Lemma carr_loop_spec m fuel s : carr_inv m s -> 0 <= ca_rr_cnt s ->
  (Z.to_nat (carr_measure m s) <= fuel)%nat -> ca_rr_cnt s + carr_measure m s < 4294967296 ->
  exists s', carr_loop fuel n cost m s = Some s' /\ carr_inv m s' /\ ca_current s' = m.
Proof using Hd Hex.
  revert s. induction fuel as [|fuel IH]; intros s Hi Hr Hf Hb; cbn [carr_loop];
    destruct (Z.ltb_spec (ca_current s) m) as [Hlt|Hge].
  1: { unfold carr_measure in Hf. lia. }
  1,3: exists s; split; [done|]; split; [done|]; pose proof (ci_index _ _ Hi); lia.
  unfold carr_measure in *. destruct (carr_pass_spec m s) as (s' & -> & Hi' & Hr' & Hc); [done|done|done|lia|].
  cbn [mbind option_bind]. apply IH; [done|lia|lia|lia].
Qed.

Lemma carr_dense_spec nf fr x y v : 0 <= nf <= n -> n <= Zlen fr -> partial (front nf fr) x y v ->
  (exact -> prices (front nf fr) y v) ->
  exists nf' fr' x' y' v', _carr_dense n cost nf fr x y v = Some (nf', fr', x', y', v')
    /\ 0 <= nf' <= nf /\ n <= Zlen fr' /\ partial (front nf' fr') x' y' v'
    /\ (exact -> prices (front nf' fr') y' v').
Proof using Hd Hex.
  intros Hnf Hfr Hp Hpr. pose proof (dn_n Hd) as Hn. unfold _carr_dense.
  assert (EF : front 0 fr ++ back 0 nf fr = front nf fr).
  { unfold front, back. cbn. by replace (nf - 0) with nf by lia. }
  destruct (carr_loop_spec nf (Z.to_nat (n * n + n))
    {| ca_current := 0; ca_new_free := 0; ca_rr_cnt := 0;
       ca_free_rows := fr; ca_x := x; ca_y := y; ca_v := v |}) as (s & -> & Hi & Hc).
  - split; unfold carr_free; cbn; [lia|done|by rewrite EF|by rewrite EF].
  - done.
  - unfold carr_measure. cbn. nia.
  - unfold carr_measure. cbn. nia.
  - destruct Hi as [Hix Hlf Hp' Hpr']. cbn [mbind option_bind].
    do 5 eexists. split; [reflexivity|]. split; [lia|]. split; [done|].
    assert (EF' : carr_free nf s = front (ca_new_free s) (ca_free_rows s)).
    { unfold carr_free, back. rewrite Hc, Z.sub_diag. cbn. apply app_nil_r. }
    rewrite EF' in *. by split.
Qed.
End costs.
= = = = =
PROBLEM DETAILS:
Return a copy of each line of the material that holds the word "Lemma".

TASK OUTPUT:
Lemma carr_loop_spec m fuel s : carr_inv m s -> 0 <= ca_rr_cnt s ->
Lemma carr_dense_spec nf fr x y v : 0 <= nf <= n -> n <= Zlen fr -> partial (front nf fr) x y v ->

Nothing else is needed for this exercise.